(** * Flower: the FedAdagrad strategy and the CIFAR baseline server

    A shallow embedding of

    - [src/py/flwr/server/strategy/fedadagrad.py] (class [FedAdagrad]), and
    - [src/flower_benchmark/cifar/server.py] ([main], [get_on_fit_config_fn]),

    together with the properties of these two files that the specification
    states.  Python exceptions are values of [Py.exn]; a method that mutates
    [self] is a function from the object to an outcome and the object
    afterwards.  A numpy array is modelled by its sequence of elements (a
    one-dimensional array; an array of several dimensions is not modelled)
    over an element type given by a [Dtype]; the element type of the
    properties is IEEE binary64 (numpy's [float64], through the kernel's
    primitive floats). *)

From Stdlib Require Import ZArith Floats.
From stdpp Require Import gmap strings list pretty.

Local Open Scope string_scope.

(** Decimal literals such as [0.1] denote the nearest binary64 value, in
    Python as here. *)
#[local] Set Warnings "-inexact-float".

(* ================================================================= *)
(** ** Python values that raise *)

Module Py.

Inductive exn : Type :=
| IndexError (msg : string)
| ValueError (msg : string)
| TypeError (msg : string)
| UnboundLocalError (msg : string).

Inductive outcome (A : Type) : Type :=
| Return (a : A)
| Raise (e : exn).
Arguments Return {A} a.
Arguments Raise {A} e.

Definition bind {A B} (m : outcome A) (k : A -> outcome B) : outcome B :=
  match m with
  | Return a => k a
  | Raise e => Raise e
  end.

(** [l[i]] for a list and an index [i >= 0]. *)
Definition getitem {A} (l : list A) (i : nat) : outcome A :=
  match l !! i with
  | Some x => Return x
  | None => Raise (IndexError "list index out of range")
  end.

(** A method body: it reads and writes the object [S] it is called on, and
    returns or raises. An exception leaves the object as the statements
    executed so far have made it. *)
Definition method (S A : Type) : Type := S -> outcome A * S.

Definition ret {S A} (a : A) : method S A := fun s => (Return a, s).

Definition raise {S A} (e : exn) : method S A := fun s => (Raise e, s).

Definition seq {S A B} (m : method S A) (k : A -> method S B) : method S B :=
  fun s =>
    match m s with
    | (Return a, s') => k a s'
    | (Raise e, s') => (Raise e, s')
    end.

(** An expression that does not write the object. *)
Definition expr {S A} (e : S -> outcome A) : method S A := fun s => (e s, s).

Definition assign {S} (f : S -> S) : method S unit := fun s => (Return tt, f s).

End Py.

Import Py.

(** [x <- m ;; k] runs the statement [m] on the object and goes on with [k];
    [try x <- e ;; k] evaluates the expression [e] and goes on with [k]. In
    both an exception ends the computation. *)
Notation "x <- m ;; k" := (Py.seq m (fun x => k))
  (at level 100, m at next level, right associativity).
Notation "m ;;; k" := (Py.seq m (fun _ => k))
  (at level 100, right associativity).
Notation "'try' x <- m ;; k" := (Py.bind m (fun x => k))
  (at level 100, x name, m at next level, right associativity).

(* ================================================================= *)
(** ** numpy arrays *)

(** The element type of an array with the operations the strategy uses on
    it. [nonzero x] is Python's [bool(x)]; [of_int] converts a Python [int]. *)
Class Dtype (F : Type) : Type := {
  zero : F;
  add : F -> F -> F;
  subtract : F -> F -> F;
  multiply : F -> F -> F;
  divide : F -> F -> F;
  sqrt_ : F -> F;
  nonzero : F -> bool;
  of_int : Z -> F
}.

(** [numpy.float64]. *)
#[export] Instance float64 : Dtype float := {
  zero := 0%float;
  add := PrimFloat.add;
  subtract := PrimFloat.sub;
  multiply := PrimFloat.mul;
  divide := PrimFloat.div;
  sqrt_ := PrimFloat.sqrt;
  nonzero x := negb (PrimFloat.eqb x 0%float);
  of_int z := SF2Prim (binary_normalize prec emax z 0 false)
}.

(** A one-dimensional array: its elements in order. *)
Abbreviation ndarray := list.

Module np.
Section Ndarray.
Context {F : Type} `{Dtype F}.

Definition broadcast_error : exn :=
  ValueError "operands could not be broadcast together".

Definition ambiguous_error : exn :=
  ValueError "The truth value of an array with more than one element is ambiguous. Use a.any() or a.all()".

(** An elementwise binary operation with numpy's broadcasting: equal
    lengths go element by element, an array of one element is stretched
    over the other, anything else is refused ([None]). *)
Definition broadcast (op : F -> F -> F) (a b : ndarray F) : option (ndarray F) :=
  if decide (length a = length b) then Some (zip_with op a b)
  else match a, b with
       | [x], _ => Some (op x <$> b)
       | _, [y] => Some ((fun x => op x y) <$> a)
       | _, _ => None
       end.

Definition ufunc2 (op : F -> F -> F) (a b : ndarray F) : outcome (ndarray F) :=
  match broadcast op a b with
  | Some c => Return c
  | None => Raise broadcast_error
  end.

(** [a + b], [a - b], [a / b], [np.multiply(a, b)] on arrays. *)
Definition nd_add : ndarray F -> ndarray F -> outcome (ndarray F) := ufunc2 add.
Definition nd_sub : ndarray F -> ndarray F -> outcome (ndarray F) := ufunc2 subtract.
Definition nd_truediv : ndarray F -> ndarray F -> outcome (ndarray F) := ufunc2 divide.
Definition np_multiply : ndarray F -> ndarray F -> outcome (ndarray F) := ufunc2 multiply.

(** [x * a] and [a + x], [a * x], [a / x] for a Python float [x]. *)
Definition scalar_mul (x : F) (a : ndarray F) : ndarray F := multiply x <$> a.
Definition add_scalar (a : ndarray F) (x : F) : ndarray F := (fun y => add y x) <$> a.
Definition mul_scalar (a : ndarray F) (x : F) : ndarray F := (fun y => multiply y x) <$> a.
Definition div_scalar (a : ndarray F) (x : F) : ndarray F := (fun y => divide y x) <$> a.

Definition np_sqrt (a : ndarray F) : ndarray F := sqrt_ <$> a.

Definition np_zeros_like (a : ndarray F) : ndarray F := (fun _ => zero) <$> a.

(** [bool(a)]: an empty array is false (with a deprecation warning in the
    numpy releases of the time), an array of one element has that element's
    truth value, a longer one has none. *)
Definition nd_bool (a : ndarray F) : outcome bool :=
  match a with
  | [] => Return false
  | [x] => Return (nonzero x)
  | _ :: _ :: _ => Raise ambiguous_error
  end.

End Ndarray.
End np.

Import np.

(** [Weights = List[np.ndarray]]. *)
Abbreviation Weights F := (list (ndarray F)).

Record ClientProxy : Type := { cid : string }.

Record FitRes (F : Type) : Type := {
  parameters : Weights F;
  num_examples : Z
}.
Arguments parameters {F} _.
Arguments num_examples {F} _.

Definition BaseException : Type := exn.

(* ================================================================= *)
(** ** fedadagrad.py *)

Module FedAdagrad.
Section Strategy.
Context {F : Type} `{Dtype F}.

(** The attributes of a [FedAdagrad] object. The callbacks [eval_fn],
    [on_fit_config_fn] and [on_evaluate_config_fn] are stored and never
    called by [aggregate_fit]; they are left out. *)
Record t : Type := {
  fraction_fit : F;
  fraction_eval : F;
  min_fit_clients : Z;
  min_eval_clients : Z;
  min_available_clients : Z;
  accept_failures : bool;
  eta : F;
  eta_l : F;
  tau : F;
  v_t : option (ndarray F)
}.

Definition set_v_t (v : option (ndarray F)) (self : t) : t :=
  {| fraction_fit := fraction_fit self;
     fraction_eval := fraction_eval self;
     min_fit_clients := min_fit_clients self;
     min_eval_clients := min_eval_clients self;
     min_available_clients := min_available_clients self;
     accept_failures := accept_failures self;
     eta := eta self;
     eta_l := eta_l self;
     tau := tau self;
     v_t := v |}.

(** [__init__]: the arguments are stored by the base classes,
    [self.v_t] starts as [None]. *)
Definition init (fraction_fit fraction_eval : F)
    (min_fit_clients min_eval_clients min_available_clients : Z)
    (accept_failures : bool) (eta eta_l tau : F) : t :=
  {| fraction_fit := fraction_fit;
     fraction_eval := fraction_eval;
     min_fit_clients := min_fit_clients;
     min_eval_clients := min_eval_clients;
     min_available_clients := min_available_clients;
     accept_failures := accept_failures;
     eta := eta;
     eta_l := eta_l;
     tau := tau;
     v_t := None |}.

(** [not self.v_t] for [self.v_t : Optional[np.ndarray]]. *)
Definition not_v_t (v : option (ndarray F)) : outcome bool :=
  match v with
  | None => Return true
  | Some a => try b <- nd_bool a ;; Return (negb b)
  end.

(** [self.v_t + x] and [np.sqrt(self.v_t)]; neither is defined on [None]. *)
Definition v_t_add (v : option (ndarray F)) (x : ndarray F) : outcome (ndarray F) :=
  match v with
  | None => Raise (TypeError "unsupported operand type(s) for +: 'NoneType' and 'float'")
  | Some a => nd_add a x
  end.

Definition v_t_sqrt (v : option (ndarray F)) : outcome (ndarray F) :=
  match v with
  | None => Raise (TypeError "loop of ufunc does not support argument 0 of type NoneType which has no callable sqrt method")
  | Some a => Return (np_sqrt a)
  end.

(** The inherited [aggregate_fit] ([FedOpt] takes it from [FedAvg]); it
    reads the object and does not write it. *)
Definition super_method : Type :=
  t -> Z -> list (ClientProxy * FitRes F) -> list BaseException ->
  outcome (option (Weights F)).

Variable super_aggregate_fit : super_method.

(** [fedavg_aggregate[0] - previous_weights[0]] (line 84). *)
Definition aggregated_updates (fedavg_aggregate previous_weights : Weights F)
    : outcome (ndarray F) :=
  try a <- getitem fedavg_aggregate 0 ;;
  try p <- getitem previous_weights 0 ;;
  nd_sub a p.

(** [previous_weights[0] + self.eta * delta_t / (np.sqrt(self.v_t) + self.tau)]
    (line 93). *)
Definition updated_weights (previous_weights : Weights F) (delta_t : ndarray F)
    (self : t) : outcome (ndarray F) :=
  try p <- getitem previous_weights 0 ;;
  try s <- v_t_sqrt (v_t self) ;;
  try q <- nd_truediv (scalar_mul (eta self) delta_t) (add_scalar s (tau self)) ;;
  nd_add p q.

Definition aggregate_fit (rnd : Z) (results : list (ClientProxy * FitRes F))
    (failures : list BaseException) (previous_weights : Weights F)
    : method t (option (Weights F)) :=
  fedavg_aggregate <- expr (fun self => super_aggregate_fit self rnd results failures) ;;
  match fedavg_aggregate with
  | None => ret None
  | Some fedavg_aggregate =>
      aggregated_updates <- expr (fun _ => aggregated_updates fedavg_aggregate previous_weights) ;;
      let delta_t := aggregated_updates in
      unset <- expr (fun self => not_v_t (v_t self)) ;;
      (if unset : bool then assign (set_v_t (Some (np_zeros_like delta_t))) else ret tt) ;;;
      v <- expr (fun self => try d2 <- np_multiply delta_t delta_t ;; v_t_add (v_t self) d2) ;;
      assign (set_v_t (Some v)) ;;;
      w <- expr (updated_weights previous_weights delta_t) ;;
      let weights := [w] in
      ret (Some weights)
  end.

(** The default of the parameter [previous_weights]. *)
Definition previous_weights_default : Weights F := [].

(** [__repr__] (lines 67-69): the f-string prints [self.accept_failures] as
    [str] prints a [bool]. *)
Definition repr (self : t) : string :=
  "FedAdagrad(accept_failures="
  +:+ (if accept_failures self then "True" else "False") +:+ ")".

End Strategy.
Arguments t F : clear implicits.
Arguments super_method F : clear implicits.
End FedAdagrad.

(* ================================================================= *)
(** ** The inherited aggregation *)

Module FedAvg.
Section Aggregate.
Context {F : Type} `{Dtype F}.

(** Modelled from the spec: the term [w_i * params_i] of
    [FedAvg.aggregate_fit], whose file is not part of the sources. One
    client's tensors, each multiplied by the client's [num_examples]. *)
Definition weighted (r : FitRes F) : list (option (ndarray F)) :=
  (fun layer => Some (mul_scalar layer (of_int (num_examples r)))) <$> parameters r.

===

» **REQUIRED WORK**: Above this instruction are the records; retype exactly the lines from the one containing "A shallow embedding of" up to and including the one containing "x => Return x".

» **TASK RESULT**:
    A shallow embedding of

    - [src/py/flwr/server/strategy/fedadagrad.py] (class [FedAdagrad]), and
    - [src/flower_benchmark/cifar/server.py] ([main], [get_on_fit_config_fn]),

    together with the properties of these two files that the specification
    states.  Python exceptions are values of [Py.exn]; a method that mutates
    [self] is a function from the object to an outcome and the object
    afterwards.  A numpy array is modelled by its sequence of elements (a
    one-dimensional array; an array of several dimensions is not modelled)
    over an element type given by a [Dtype]; the element type of the
    properties is IEEE binary64 (numpy's [float64], through the kernel's
    primitive floats). *)

From Stdlib Require Import ZArith Floats.
From stdpp Require Import gmap strings list pretty.

Local Open Scope string_scope.

(** Decimal literals such as [0.1] denote the nearest binary64 value, in
    Python as here. *)
#[local] Set Warnings "-inexact-float".

(* ================================================================= *)
(** ** Python values that raise *)

Module Py.

Inductive exn : Type :=
| IndexError (msg : string)
| ValueError (msg : string)
| TypeError (msg : string)
| UnboundLocalError (msg : string).

Inductive outcome (A : Type) : Type :=
| Return (a : A)
| Raise (e : exn).
Arguments Return {A} a.
Arguments Raise {A} e.

Definition bind {A B} (m : outcome A) (k : A -> outcome B) : outcome B :=
  match m with
  | Return a => k a
  | Raise e => Raise e
  end.

(** [l[i]] for a list and an index [i >= 0]. *)
Definition getitem {A} (l : list A) (i : nat) : outcome A :=
  match l !! i with
  | Some x => Return x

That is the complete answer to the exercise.